Among the entries below, copy every line that carries the word "ReportsFree".

■ ■ ■

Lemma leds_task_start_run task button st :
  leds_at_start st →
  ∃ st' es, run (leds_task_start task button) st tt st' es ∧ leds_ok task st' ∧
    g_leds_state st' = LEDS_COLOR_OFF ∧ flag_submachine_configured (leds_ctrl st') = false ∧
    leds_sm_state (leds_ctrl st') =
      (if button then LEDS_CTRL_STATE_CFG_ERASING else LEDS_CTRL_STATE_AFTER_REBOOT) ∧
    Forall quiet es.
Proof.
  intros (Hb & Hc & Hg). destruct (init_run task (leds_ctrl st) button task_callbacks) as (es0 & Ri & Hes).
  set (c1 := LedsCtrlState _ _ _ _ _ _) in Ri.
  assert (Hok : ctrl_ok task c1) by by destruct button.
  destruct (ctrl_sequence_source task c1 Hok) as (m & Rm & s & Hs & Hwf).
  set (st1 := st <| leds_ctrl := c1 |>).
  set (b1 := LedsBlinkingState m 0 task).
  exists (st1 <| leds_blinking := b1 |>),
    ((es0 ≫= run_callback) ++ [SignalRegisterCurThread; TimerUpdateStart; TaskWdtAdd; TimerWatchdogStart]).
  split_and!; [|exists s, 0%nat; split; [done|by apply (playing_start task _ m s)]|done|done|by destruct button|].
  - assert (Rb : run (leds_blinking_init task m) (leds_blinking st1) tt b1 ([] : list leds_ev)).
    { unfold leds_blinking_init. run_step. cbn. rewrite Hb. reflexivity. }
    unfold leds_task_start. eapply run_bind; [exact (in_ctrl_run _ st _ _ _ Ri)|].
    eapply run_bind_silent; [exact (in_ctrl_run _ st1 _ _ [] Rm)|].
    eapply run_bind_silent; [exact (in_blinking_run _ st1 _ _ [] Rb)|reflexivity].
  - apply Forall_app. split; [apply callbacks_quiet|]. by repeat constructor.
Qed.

■ ■ ■

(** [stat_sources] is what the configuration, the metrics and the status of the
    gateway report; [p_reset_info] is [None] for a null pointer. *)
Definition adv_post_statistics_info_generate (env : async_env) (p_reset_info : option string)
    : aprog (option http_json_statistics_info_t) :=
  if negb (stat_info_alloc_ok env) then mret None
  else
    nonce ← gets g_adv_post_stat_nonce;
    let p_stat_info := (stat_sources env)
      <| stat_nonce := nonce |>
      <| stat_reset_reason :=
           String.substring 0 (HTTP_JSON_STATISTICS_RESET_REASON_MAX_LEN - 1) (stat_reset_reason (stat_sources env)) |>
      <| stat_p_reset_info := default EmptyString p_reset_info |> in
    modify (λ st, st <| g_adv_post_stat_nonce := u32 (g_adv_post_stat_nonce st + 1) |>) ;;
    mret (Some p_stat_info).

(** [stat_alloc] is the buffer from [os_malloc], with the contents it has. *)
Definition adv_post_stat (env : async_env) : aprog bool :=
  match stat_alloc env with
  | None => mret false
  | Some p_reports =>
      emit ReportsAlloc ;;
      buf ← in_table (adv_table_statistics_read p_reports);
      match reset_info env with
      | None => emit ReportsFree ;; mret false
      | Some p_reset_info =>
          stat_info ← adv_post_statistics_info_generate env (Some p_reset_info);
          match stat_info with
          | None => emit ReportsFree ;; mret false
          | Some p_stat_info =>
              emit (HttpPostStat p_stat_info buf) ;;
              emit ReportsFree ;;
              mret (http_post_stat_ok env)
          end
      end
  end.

■ ■ ■

__ANSWER AREA__.
      | None => emit ReportsFree ;; mret false
          | None => emit ReportsFree ;; mret false
              emit ReportsFree ;;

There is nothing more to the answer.